Voyage au debout de la nuit

La Nuit debout  ? c’est pour moi – avec des minuscules, ne nous prenons pas la tête – un bout de nuit à « partir en piste », vaguer et puis par exemple refaire le monde, accoudé au zinc d’un bar, « devant la bière allemande« . La nuit debout, c’est ce très beau poème chanté de Léo Ferré, « Monsieur Richard » :

Les gens, il conviendrait de ne les connaître que disponibles
A certaines heures pâles de la nuit
Près d’une machine à sous, avec des problèmes d’hommes
simplement
Des problèmes de mélancolie
Alors, on boit un verre, en regardant loin derrière la
glace du comptoir
Et l’on se dit qu’il est bien tard…

Ils regardent loin loin derrière la glace biseautée du comptoir, les habitués des Nuits debout, et c’est ma foi sympathique et rassurant  de voir comme il est possible et profondément démocratique de libérer la parole nocturne (sauf que Finkielkraut s’y est fait insulter et jeter hier soir ; la place de la République n’est pas ouverte à tous et la démocratie s’y montre très orientée ; on n’est pas prêt à y entendre des voix dissonantes, vive l’unisson, c’est plus simple). Reste à trouver, entre deux nuits et plein de cafés, le temps de dormir un chouïa, militer, tracter, coller des affiches, préparer des banderoles, participer aux réunions, quand il ne s’agit pas pour certaines chapelles plus radicales de confectionner des cocktails inflammables et de s’approvisionner en barres de fer et en cagoules, pour aller à certaines heures pâles de la nuit casser des vitrines, allumer des poubelles, exploser des abribus, affronter des flics las de leur nuit, justement, ces flics qu’on avait acclamés et remerciés au lendemain des attentats de Charlie. Va comprendre…
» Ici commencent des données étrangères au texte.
(** * strace-perfetto: a shallow embedding of the trace converter

    The development follows the Go sources:
    - [events.go]: the line grammars, [Event], [NewEvent], [convertTS],
      [convertID], [merge];
    - [main.go]: the scanning loop with its pending table, the two
      ancestry passes, the metadata and flow synthesis;
    - [resources.go]: the resource sampler.

    Go's [int] is the 64-bit signed integer and [uint64] the 64-bit
    unsigned one; both are carried by [Z] with the wrap-around written
    out.  Go strings are carried by [string]; the tracer escapes every
    byte outside ASCII, so one [ascii] stands for one character of a
    log line. *)

From Stdlib Require Import ZArith List Ascii String Bool Lia.
From Stdlib Require Import Floats.SpecFloat.
From Stdlib Require Import Sorting.Sorted.
From stdpp Require Import base option list gmap strings pretty.

Local Open Scope Z_scope.

(** ** Outcomes of fallible code *)

(** [Fatal] is [log.Fatal] (the process exits), [Panic] a run-time panic
    (index out of range, nil dereference).  [OutOfFuel] is only used by
    bounded loops of the model and is shown unreachable. *)
Inductive result (A : Type) : Type :=
| Ok (a : A)
| Fatal
| Panic
| OutOfFuel.
Arguments Ok {A} a.
Arguments Fatal {A}.
Arguments Panic {A}.
Arguments OutOfFuel {A}.

#[global] Instance result_bind : MBind result := λ A B f x,
  match x with
  | Ok a => f a
  | Fatal => Fatal
  | Panic => Panic
  | OutOfFuel => OutOfFuel
  end.
#[global] Instance result_ret : MRet result := λ A a, Ok a.

(** ** Machine integers *)

Definition minInt : Z := - 2 ^ 63.
Definition maxInt : Z := 2 ^ 63 - 1.

(** Two's-complement wrap-around of [int] arithmetic. *)
Definition wrapInt (z : Z) : Z := (z + 2 ^ 63) mod 2 ^ 64 - 2 ^ 63.

(** Wrap-around of [uint64] arithmetic. *)
Definition wrapUint64 (z : Z) : Z := z mod 2 ^ 64.

Definition inInt (z : Z) : Prop := minInt ≤ z ≤ maxInt.

(** ** The pieces of [strings] and [strconv] the program calls *)

Module strings.

(** [strings.HasPrefix(s, prefix)] *)
Fixpoint HasPrefix (s pre : string) : bool :=
  match pre, s with
  | EmptyString, _ => true
  | String a pre', String b s' => if Ascii.eqb a b then HasPrefix s' pre' else false
  | String _ _, EmptyString => false
  end.

(** [strings.Contains(s, substr)] *)
Fixpoint Contains (s substr : string) : bool :=
  HasPrefix s substr ||
  match s with
  | EmptyString => false
  | String _ s' => Contains s' substr
  end.

(** [strings.Split(s, sep)] for a one-character separator: the pieces
    between the occurrences of [sep], always at least one piece. *)
Fixpoint Split (s : string) (sep : ascii) : list string :=
  match s with
  | EmptyString => [EmptyString]
  | String a s' =>
      if Ascii.eqb a sep then EmptyString :: Split s' sep
      else match Split s' sep with
           | p :: ps => String a p :: ps
           | [] => [String a EmptyString]
           end
  end.

End strings.

Module strconv.

Definition digitVal (a : ascii) : option Z :=
  let n := Z.of_N (N_of_ascii a) in
  if (48 <=? n) && (n <=? 57) then Some (n - 48) else None.

Fixpoint parseDigits (acc : Z) (s : string) : option Z :=
  match s with
  | EmptyString => Some acc
  | String a s' =>
      match digitVal a with
      | Some d => parseDigits (acc * 10 + d) s'
      | None => None
      end
  end.

(** [strconv.Atoi]: an optional sign, then one or more decimal digits;
    [None] stands for a non-nil error (syntax or range). *)
Definition Atoi (s : string) : option Z :=
  let '(neg, body) :=
    match s with
    | String "-"%char r => (true, r)
    | String "+"%char r => (false, r)
    | _ => (false, s)
    end in
  match body with
  | EmptyString => None
  | _ =>
      match parseDigits 0 body with
      | Some n =>
          let v := if neg then - n else n in
          if (minInt <=? v) && (v <=? maxInt) then Some v else None
      | None => None
      end
  end.

(** [strconv.Itoa]: the decimal notation of an [int]. *)
Definition Itoa (z : Z) : string := pretty z.

End strconv.

(** ** Regular expressions

    The grammars are anchored at the start of the line ([^]) and not at
    its end.  The matcher is the backtracking one: a greedy repetition
    takes as many iterations as it can and gives them back one by one,
    an alternation tries its left branch first, and a capture group that
    is repeated keeps the text of its last iteration.  These are the
    leftmost-first submatch rules of Go's [regexp] package.  *)

Module regexp.

Inductive re : Type :=
| Eps
| Cls (p : ascii → bool)
| Seq (r1 r2 : re)
| Alt (r1 r2 : re)
| Opt (r : re)
| Star (r : re)
| Grp (n : nat) (r : re).

(** One or more, greedy. *)
Definition Plus (r : re) : re := Seq r (Star r).

Definition caps : Type := list (nat * list ascii).

Fixpoint capture (n : nat) (c : caps) : option (list ascii) :=
  match c with
  | [] => None
  | (m, x) :: c' => if Nat.eqb m n then Some x else capture n c'
  end.

Definition answer : Type := option (list ascii * caps).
Va comprendre… les gens, il conviendrait de ne les connaître que disponibles, c’est à dire hors de leur formatage politique, de leurs techniques d’entrisme et de leurs solutions téléphonées : « grève générale », « étudiants-travailleurs », eux qui pour beaucoup n’ont jamais mis les pieds dans une boîte. Et l’on invoque, la nuit, debout,  la « convergence des luttes », et l’on convoque la Sainte Grève Générale, et l’on rejoint des deux pieds les « justes revendications » des cheminots SNCF, ces damnés de la terre 😉 …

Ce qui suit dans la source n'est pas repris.